With regional budgets under increasing pressure from oil price uncertainty and from the impact of the Covid-19 pandemic, the vast amount of time, money, and energy lost on wasteful construction practices represents a real threat to the region’s development visions.
Calls for reform in Middle East construction center on the need for greater collaboration on projects, and the earlier completion of finalized designs. The best opportunity to deliver these changes is through the greater digitalization of the construction process.
But as the regional construction industry comes to terms with the need to leverage technology to achieve greater efficiency and maintain the quality on project delivery, the market is diverging. While the UAE, Qatar, and Saudi Arabia have made significant strides in the digital transformation of construction, other countries in the region are proving slow to adopt digital solutions.
As part of its drive to position itself as a leading destination for business and tourism, the UAE pioneered the region’s use of digital technologies in construction such as building information modeling (BIM) on landmark projects including Dubai’s Museum of the Future, Dubai Metro, the Louvre Abu Dhabi and Expo 2020. As Expo 2020 draws near and the effects of a growing oversupply in high-end commercial and residential real estate are felt in the UAE, the focus of efforts to reform the regional construction industry is shifting to Saudi Arabia. Riyadh’s drive to develop Saudi Arabia’s infrastructure to deliver the kingdom’s Vision 2030 economic development plan is set to make it the center for regional construction for many years to come.
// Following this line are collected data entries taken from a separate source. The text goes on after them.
(** C3, amended.  With neither input given, the thread filter is the
    empty filter, which every document matches.  A [q] that is given and
    not empty contributes exactly one clause, on [title], with option [i]
    and no anchoring added; for a [q] of letters, digits and spaces the
    clause matches an ASCII title exactly when [q] occurs in it as a
    substring, anywhere, letters compared without regard to case.  A
    [category] that is given and not empty contributes exactly one
    clause, of equality on [category]: a string matches when it is that
    string, and an absent field or [None] does not.  An input that is
    given but empty contributes nothing; there is no other clause, and a
    document matches when it meets the clauses there are.  The post
    filter is the one equality clause on [thread_id]. *)
Theorem query_filters
    (regex_search : string → string → string → bool)
    (q category : option string) (thread_id : string) (d : doc) :
  literal_on_plain regex_search →
  let given (x : option string) : option string :=
    match x with
    | Some s => if decide (s = EmptyString) then None else Some s
    | None => None
    end in
  let title_clause := (λ s, CRegex s "i") <$> given q in
  let category_clause := (λ s, CEq (VStr s)) <$> given category in
  list_threads_filter None None = ∅
  ∧ matches regex_search ∅ d = true
  ∧ list_threads_filter q category !! "title" = title_clause
  ∧ list_threads_filter q category !! "category" = category_clause
  ∧ list_threads_filter q category
    = from_option (λ c, {[ "category" := c ]}) ∅ category_clause
      ∪ from_option (λ c, {[ "title" := c ]}) ∅ title_clause
  ∧ matches regex_search (list_threads_filter q category) d
    = from_option (λ c, cond_holds regex_search c (d !! "title")) true title_clause
      && from_option (λ c, cond_holds regex_search c (d !! "category")) true
           category_clause
  ∧ list_posts_filter thread_id = {[ "thread_id" := CEq (VStr thread_id) ]}
  ∧ matches regex_search (list_posts_filter thread_id) d
    = cond_holds regex_search (CEq (VStr thread_id)) (d !! "thread_id")
  ∧ (∀ s t : string,
       given q = Some s → plain_text s = true →
       d !! "title" = Some (VStr t) → ascii_text t = true →
       (cond_holds regex_search (CRegex s "i") (d !! "title") = true
        ↔ ∃ pre m post : string, t = pre ++ m ++ post ∧ lower m = lower s))
  ∧ (∀ c : string,
       given category = Some c →
       match d !! "category" with
       | Some (VList _) => True
       | field =>
           cond_holds regex_search (CEq (VStr c)) field = true
           ↔ field = Some (VStr c)
       end).
Proof.
  intros Hplain given title_clause category_clause.
  pose proof (filters_shape regex_search q category thread_id d) as Hshape.
  cbv zeta in Hshape.
  destruct Hshape as (H1 & H2 & H3 & H4 & H5 & H6 & H7 & H8).
  split_and!;
    [exact H1|exact H2|exact H3|exact H4|exact H5|exact H6|exact H7|exact H8| |].
  - intros s t _ Hs Ht Ha. rewrite Ht. cbn [cond_holds].
    rewrite (Hplain s t Hs Ha). apply icontains_spec.
  - intros c _. destruct (d !! "category") as [[| v | o | l]|]; cbn [cond_holds];
      first [exact I | rewrite bool_decide_eq_true; split; congruence].
Qed.

Lemma query_filters_witness :
  literal_on_plain literal_search
  ∧ (cond_holds literal_search (CRegex "hello" "i") (hello_world_doc !! "title") = true
     ↔ ∃ pre m post : string,
         "Hello World" = pre ++ m ++ post ∧ lower m = lower "hello").
Proof.
  assert (literal_on_plain literal_search) as H by (intros p s _ _; reflexivity).
  split; [exact H|].
  destruct (query_filters literal_search (Some "hello") None "x" hello_world_doc H)
    as (_ & _ & _ & _ & _ & _ & _ & _ & Hsub & _).
  apply (Hsub "hello" "Hello World"); reflexivity.
Defined.

(** C10.  An empty [q] or [category] is treated as an absent one: the
    filter is the same, and so is the outcome of the listing. *)
Theorem empty_string_is_absent
    (regex_search : string → string → string → bool) (policy : limit_policy)
    (limit : Z) (q category : option string) (db : option store) :
  list_threads_filter (Some EmptyString) category = list_threads_filter None category
  ∧ list_threads_filter q (Some EmptyString) = list_threads_filter q None
  ∧ list_threads_filter (Some EmptyString) (Some EmptyString) = ∅
  ∧ list_threads regex_search policy limit (Some EmptyString) category db
    = list_threads regex_search policy limit None category db
  ∧ list_threads regex_search policy limit q (Some EmptyString) db
    = list_threads regex_search policy limit q None db.
Proof. split_and!; reflexivity. Qed.

(** C8.  On a stored document that passed validation the mapper does not
    fail: the native [_id] becomes the string [id], a post's stored
    [thread_id] (string or native) becomes its string form, the other
    fields are copied, and an optional field that is absent or [None]
    becomes [None]. *)
Theorem presentation_mapper
    (d : doc) (o : oid) (t : Thread)
    (d' : doc) (o' : oid) (tid : value) (s author content : string) :
  stored_thread d o t = true →
  stored_post d' o' tid author content = true → id_string tid = Some s →
  to_thread_out d
  = Ok {| ThreadOut_id := oid_str o; ThreadOut_title := Thread_title t;
          ThreadOut_author := Thread_author t;
          ThreadOut_content := Thread_content t;
          ThreadOut_category := Thread_category t;
          ThreadOut_tags := Thread_tags t |}
  ∧ to_post_out d'
    = Ok {| PostOut_id := oid_str o'; PostOut_thread_id := s;
            PostOut_author := author; PostOut_content := content |}.
Proof.
  intros Ht Hp Hs. split.
  - by apply to_thread_out_stored.
  - by apply (to_post_out_stored d' o' tid).
Qed.
(** * Boot state of UC20 kernel and base snaps (package boot, bootstate20.go)

    A shallow embedding of the try/commit boot-state code: the two
    [bootState] implementations [bootState20Kernel] and [bootState20Base],
    the kernel state mutator for extracted-run-kernel-image bootloaders, the
    generic helpers [genericSetNext] and [selectSuccessfulBootSnap], and the
    combined [bootState20MarkSuccessful.commit].

    The bootloader and the modeenv file are external to the embedded code.
    They are modelled as a [World] that records every call made to them,
    together with a fault oracle that decides, from the history of calls,
    whether the next call fails.  Go methods with a pointer receiver become
    functions that return the updated receiver. *)

From Stdlib Require Import Ascii.
From stdpp Require Import base strings list gmap pretty.

Set Default Proof Using "Type".

(** ** Status constants *)

(** Modelled from the spec: the three status strings of package boot are
    declared outside the embedded file; the boot variable [kernel_status]
    and the modeenv [base_status] take the values empty, try and trying. *)
Definition DefaultStatus : string := EmptyString.
Definition TryStatus : string := "try".
Definition TryingStatus : string := "trying".

(** ** Errors *)

(** Go [error] values.  [ErrNoTryKernelRef] is the sentinel of package
    bootloader that [revisions] compares against; every other error is a
    message. *)
Inductive error : Type :=
| ErrNoTryKernelRef
| Errorf (msg : string).

Definition Error (e : error) : string :=
  match e with
  | ErrNoTryKernelRef => "no try-kernel referenced"
  | Errorf msg => msg
  end.

#[global] Instance error_eq_dec : EqDecision error.
Proof. solve_decision. Defined.

(** ** snap.PlaceInfo *)

(** [snap.Revision] is a struct around one int, compared with [==]. *)
Definition Revision : Type := Z.

(** The [snap.PlaceInfo] interface, restricted to the methods the boot
    state code calls.  Its implementations live in package snap. *)
Class PlaceInfo (P : Type) : Type := {
  Filename : P -> string;
  SnapName : P -> string;
  SnapRevision : P -> Revision
}.

(** [snap.ParsePlaceInfoFromSnapFileName], also of package snap: decodes a
    file name, or fails. *)
Class SnapFileNames (P : Type) : Type :=
  ParsePlaceInfoFromSnapFileName : string -> error + P.

(** ** The modeenv *)

(** Modelled from the spec: the [Modeenv] struct is declared outside the
    embedded file; these are the fields the boot state code reads and
    writes. *)
Record Modeenv : Type := mkModeenv {
  Base : string;
  TryBase : string;
  BaseStatus : string;
  CurrentKernels : list string
}.

#[global] Instance Modeenv_eq_dec : EqDecision Modeenv.
Proof. solve_decision. Defined.

Definition set_CurrentKernels (ks : list string) (m : Modeenv) : Modeenv :=
  mkModeenv (Base m) (TryBase m) (BaseStatus m) ks.
Definition set_Base (b : string) (m : Modeenv) : Modeenv :=
  mkModeenv b (TryBase m) (BaseStatus m) (CurrentKernels m).
Definition set_TryBase (b : string) (m : Modeenv) : Modeenv :=
  mkModeenv (Base m) b (BaseStatus m) (CurrentKernels m).
Definition set_BaseStatus (s : string) (m : Modeenv) : Modeenv :=
  mkModeenv (Base m) (TryBase m) s (CurrentKernels m).
(** * A11y: the checker / orchestration pipeline

    A shallow embedding of the JavaScript sources of the accessibility
    testing framework (utils/asyncUtils, checkers/*, core/testEngine,
    core/legacyScanner, core/axeScanner, core/appManager and the
    reporters) together with the properties its specification states about them and
    further properties read off the code.

    Conventions of the embedding.
    - JavaScript strings are [string]; a field that may be [undefined] is an
      [option]; truthiness of such a field is [truthy].
    - Integer-valued numbers (counters, pixel measurements, milliseconds) are
      [nat] or [Z]; zoom multipliers are rationals [Q]; the one place where
      the source relies on binary64 division ([successRate]) uses Rocq's
      primitive floats.
    - A call that may throw returns an [outcome]; the state an object
      mutates is threaded explicitly.
    - Everything the framework drives but does not implement (the page, the
      rule engine, the hosted application) is a parameter or a script of
      answers supplied by the caller of the embedded function. *)

From Stdlib Require Import ZArith List String Ascii Bool Arith Lia.
From Stdlib Require Import QArith Qround Floats Uint63 DecimalString Permutation
  Sorted.
Import ListNotations.

Local Close Scope Q_scope.
Local Open Scope string_scope.
Local Open Scope list_scope.
Local Open Scope nat_scope.

(* ================================================================== *)
(** * Part I: the embedding of the sources                              *)
(* ================================================================== *)

(** ** JavaScript basics shared by all modules *)
Module JS.

(** A settled call: it returned a value or threw an error. *)
Inductive outcome (V E : Type) : Type :=
| Return (v : V)
| Throw (e : E).
Arguments Return {V E} v.
Arguments Throw {V E} e.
As well as housing and infrastructure developments, ambitious Gegaprojects such as the $500bn Neom future city, the $16bn Red Sea Project, and $6.5bn Qiddiya entertainment city will showcase the benefits of digital technology in construction to deliver leaner, faster, safer projects while maintaining construction quality.
With so many innovations that have the potential to transform the industry, from drones, robots, and 3D printing to BIM and digital twins, one challenge for companies is to know where to focus their digital investment. The additional financial pressures caused by Covid-19 mean that there is not always capital to invest in new technology. Partly due to its subscription-fee model, the most popular technology investment for construction professionals at the moment is cloud computing, which supports the use of web-based software as a service (SaaS).
SaaS is flexible, enabling data to be accessed from any device with an internet connection, but it is also convenient as the responsibility for server, database, and code maintenance is on the host rather than the user. With both the opportunity and the need to change, the coming years are set to see a rapid acceleration of digital transformation in the Middle East construction industry.